[[ Dataset records, beginning ]]

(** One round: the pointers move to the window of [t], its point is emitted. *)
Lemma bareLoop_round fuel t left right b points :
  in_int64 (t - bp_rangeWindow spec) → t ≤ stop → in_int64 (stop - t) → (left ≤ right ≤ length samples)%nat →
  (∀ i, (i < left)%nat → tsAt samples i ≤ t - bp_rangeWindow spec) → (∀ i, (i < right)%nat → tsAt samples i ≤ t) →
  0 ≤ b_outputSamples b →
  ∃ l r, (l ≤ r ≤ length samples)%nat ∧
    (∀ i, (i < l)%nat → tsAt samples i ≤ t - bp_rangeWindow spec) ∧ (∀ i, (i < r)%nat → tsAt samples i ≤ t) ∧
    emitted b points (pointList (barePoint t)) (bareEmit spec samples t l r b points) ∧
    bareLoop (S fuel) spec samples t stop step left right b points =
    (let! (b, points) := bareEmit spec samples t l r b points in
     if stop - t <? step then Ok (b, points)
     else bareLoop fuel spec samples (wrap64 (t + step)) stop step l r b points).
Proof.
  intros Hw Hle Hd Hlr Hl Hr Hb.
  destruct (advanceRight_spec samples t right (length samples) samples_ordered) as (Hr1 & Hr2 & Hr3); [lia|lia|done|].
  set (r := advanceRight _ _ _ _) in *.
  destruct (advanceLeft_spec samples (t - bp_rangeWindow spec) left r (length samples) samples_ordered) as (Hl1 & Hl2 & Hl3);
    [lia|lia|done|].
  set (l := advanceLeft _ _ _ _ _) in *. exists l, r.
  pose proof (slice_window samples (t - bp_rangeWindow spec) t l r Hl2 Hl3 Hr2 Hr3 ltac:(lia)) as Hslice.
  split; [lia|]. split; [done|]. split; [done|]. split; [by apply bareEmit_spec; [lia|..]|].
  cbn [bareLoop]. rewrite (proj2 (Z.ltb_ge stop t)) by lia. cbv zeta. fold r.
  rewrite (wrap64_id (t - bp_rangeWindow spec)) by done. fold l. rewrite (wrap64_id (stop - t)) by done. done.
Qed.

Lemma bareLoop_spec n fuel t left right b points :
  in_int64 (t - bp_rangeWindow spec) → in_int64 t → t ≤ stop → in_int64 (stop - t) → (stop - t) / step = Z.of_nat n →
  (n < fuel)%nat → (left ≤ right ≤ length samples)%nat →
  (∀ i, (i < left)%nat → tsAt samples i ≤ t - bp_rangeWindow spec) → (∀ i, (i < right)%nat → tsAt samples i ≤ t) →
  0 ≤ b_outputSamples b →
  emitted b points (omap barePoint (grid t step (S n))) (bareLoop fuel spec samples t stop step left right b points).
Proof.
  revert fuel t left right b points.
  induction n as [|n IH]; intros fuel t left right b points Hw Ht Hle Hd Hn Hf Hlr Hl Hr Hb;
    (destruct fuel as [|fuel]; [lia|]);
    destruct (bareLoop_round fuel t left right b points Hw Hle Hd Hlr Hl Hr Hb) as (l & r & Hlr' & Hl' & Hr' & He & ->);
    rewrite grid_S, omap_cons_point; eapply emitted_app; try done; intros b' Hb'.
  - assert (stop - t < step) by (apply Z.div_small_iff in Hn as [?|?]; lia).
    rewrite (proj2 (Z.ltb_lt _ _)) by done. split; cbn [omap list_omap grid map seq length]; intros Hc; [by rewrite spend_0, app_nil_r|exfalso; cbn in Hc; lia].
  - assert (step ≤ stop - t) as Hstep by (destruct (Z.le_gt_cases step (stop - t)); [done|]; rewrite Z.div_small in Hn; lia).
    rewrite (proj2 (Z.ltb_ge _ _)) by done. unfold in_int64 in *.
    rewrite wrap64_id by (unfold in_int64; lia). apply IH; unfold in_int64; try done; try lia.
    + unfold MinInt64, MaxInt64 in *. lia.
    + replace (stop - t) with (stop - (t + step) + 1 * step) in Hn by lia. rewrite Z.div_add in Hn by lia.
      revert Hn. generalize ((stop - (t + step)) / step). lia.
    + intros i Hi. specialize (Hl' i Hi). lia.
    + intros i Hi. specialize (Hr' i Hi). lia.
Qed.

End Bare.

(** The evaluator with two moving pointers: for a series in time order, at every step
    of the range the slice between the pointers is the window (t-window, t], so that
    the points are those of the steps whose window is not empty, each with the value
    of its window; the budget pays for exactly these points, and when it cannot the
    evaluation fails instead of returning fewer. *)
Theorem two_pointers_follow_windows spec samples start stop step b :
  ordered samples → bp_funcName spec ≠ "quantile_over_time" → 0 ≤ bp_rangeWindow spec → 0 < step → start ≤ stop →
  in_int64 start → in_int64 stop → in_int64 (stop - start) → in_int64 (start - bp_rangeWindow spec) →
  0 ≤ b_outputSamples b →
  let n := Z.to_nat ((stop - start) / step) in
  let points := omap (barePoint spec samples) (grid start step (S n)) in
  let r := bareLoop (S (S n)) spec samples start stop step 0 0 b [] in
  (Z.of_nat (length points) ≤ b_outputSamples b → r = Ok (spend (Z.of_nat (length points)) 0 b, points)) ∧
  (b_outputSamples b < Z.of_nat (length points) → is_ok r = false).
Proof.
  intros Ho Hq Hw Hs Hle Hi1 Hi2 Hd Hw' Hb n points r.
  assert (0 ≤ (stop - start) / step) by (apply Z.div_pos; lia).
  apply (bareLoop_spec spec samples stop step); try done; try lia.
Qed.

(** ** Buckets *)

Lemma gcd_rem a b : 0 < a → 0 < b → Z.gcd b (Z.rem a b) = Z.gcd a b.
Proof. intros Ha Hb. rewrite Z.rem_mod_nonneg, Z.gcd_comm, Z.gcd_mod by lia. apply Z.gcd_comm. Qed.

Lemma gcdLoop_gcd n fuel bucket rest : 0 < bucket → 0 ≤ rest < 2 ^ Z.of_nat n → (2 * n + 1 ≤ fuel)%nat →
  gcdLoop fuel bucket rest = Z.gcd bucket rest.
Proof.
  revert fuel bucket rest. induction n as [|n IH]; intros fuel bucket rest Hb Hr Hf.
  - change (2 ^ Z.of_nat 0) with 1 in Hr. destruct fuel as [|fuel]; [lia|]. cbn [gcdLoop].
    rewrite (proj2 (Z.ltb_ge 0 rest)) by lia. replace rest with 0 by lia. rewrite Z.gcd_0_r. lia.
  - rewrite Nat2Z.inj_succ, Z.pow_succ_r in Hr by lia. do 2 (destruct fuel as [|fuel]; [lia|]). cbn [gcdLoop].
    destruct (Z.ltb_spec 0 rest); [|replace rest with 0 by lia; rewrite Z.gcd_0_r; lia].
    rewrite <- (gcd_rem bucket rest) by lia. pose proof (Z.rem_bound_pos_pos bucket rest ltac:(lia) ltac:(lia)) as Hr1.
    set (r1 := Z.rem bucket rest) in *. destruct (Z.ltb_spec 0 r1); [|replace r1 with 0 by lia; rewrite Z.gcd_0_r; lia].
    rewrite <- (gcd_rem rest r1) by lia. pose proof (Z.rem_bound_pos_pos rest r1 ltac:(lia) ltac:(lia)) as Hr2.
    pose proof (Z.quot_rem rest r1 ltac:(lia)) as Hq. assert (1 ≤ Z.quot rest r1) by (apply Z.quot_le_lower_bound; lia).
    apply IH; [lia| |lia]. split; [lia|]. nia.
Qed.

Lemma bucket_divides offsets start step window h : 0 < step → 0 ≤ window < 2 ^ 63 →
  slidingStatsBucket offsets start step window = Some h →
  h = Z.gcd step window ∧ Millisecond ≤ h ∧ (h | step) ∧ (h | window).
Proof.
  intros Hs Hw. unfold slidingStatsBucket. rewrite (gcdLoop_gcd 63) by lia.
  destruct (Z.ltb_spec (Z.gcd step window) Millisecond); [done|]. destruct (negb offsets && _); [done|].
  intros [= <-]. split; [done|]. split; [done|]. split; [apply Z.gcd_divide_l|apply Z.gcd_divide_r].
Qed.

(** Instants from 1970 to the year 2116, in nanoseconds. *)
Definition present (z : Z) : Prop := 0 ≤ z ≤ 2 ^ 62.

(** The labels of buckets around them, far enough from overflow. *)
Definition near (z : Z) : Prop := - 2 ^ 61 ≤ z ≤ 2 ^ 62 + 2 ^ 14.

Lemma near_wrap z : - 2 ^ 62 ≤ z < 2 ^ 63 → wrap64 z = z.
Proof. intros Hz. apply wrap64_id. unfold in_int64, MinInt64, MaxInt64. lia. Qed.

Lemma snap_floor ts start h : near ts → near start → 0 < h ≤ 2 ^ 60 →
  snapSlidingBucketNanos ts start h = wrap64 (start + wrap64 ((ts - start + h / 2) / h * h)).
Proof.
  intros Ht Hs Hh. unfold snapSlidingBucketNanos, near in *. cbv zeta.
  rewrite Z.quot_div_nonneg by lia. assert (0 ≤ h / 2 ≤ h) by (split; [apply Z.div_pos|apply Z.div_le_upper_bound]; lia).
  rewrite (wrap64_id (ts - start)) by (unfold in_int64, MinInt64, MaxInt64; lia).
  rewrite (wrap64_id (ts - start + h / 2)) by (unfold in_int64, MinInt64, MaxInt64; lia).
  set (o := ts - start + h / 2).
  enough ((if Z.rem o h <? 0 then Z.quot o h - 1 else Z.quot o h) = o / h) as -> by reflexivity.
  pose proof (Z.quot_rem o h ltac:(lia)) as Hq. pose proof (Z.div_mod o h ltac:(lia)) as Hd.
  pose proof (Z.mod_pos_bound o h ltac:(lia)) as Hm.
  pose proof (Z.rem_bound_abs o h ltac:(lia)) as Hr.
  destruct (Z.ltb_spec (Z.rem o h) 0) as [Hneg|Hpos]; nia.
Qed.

[[ Dataset records, end ]]

Exercise prompt:
Filter the lines above, keeping each one that contains the string "induction".

Answer to this problem:
  induction n as [|n IH]; intros fuel t left right b points Hw Ht Hle Hd Hn Hf Hlr Hl Hr Hb;
  revert fuel bucket rest. induction n as [|n IH]; intros fuel bucket rest Hb Hr Hf.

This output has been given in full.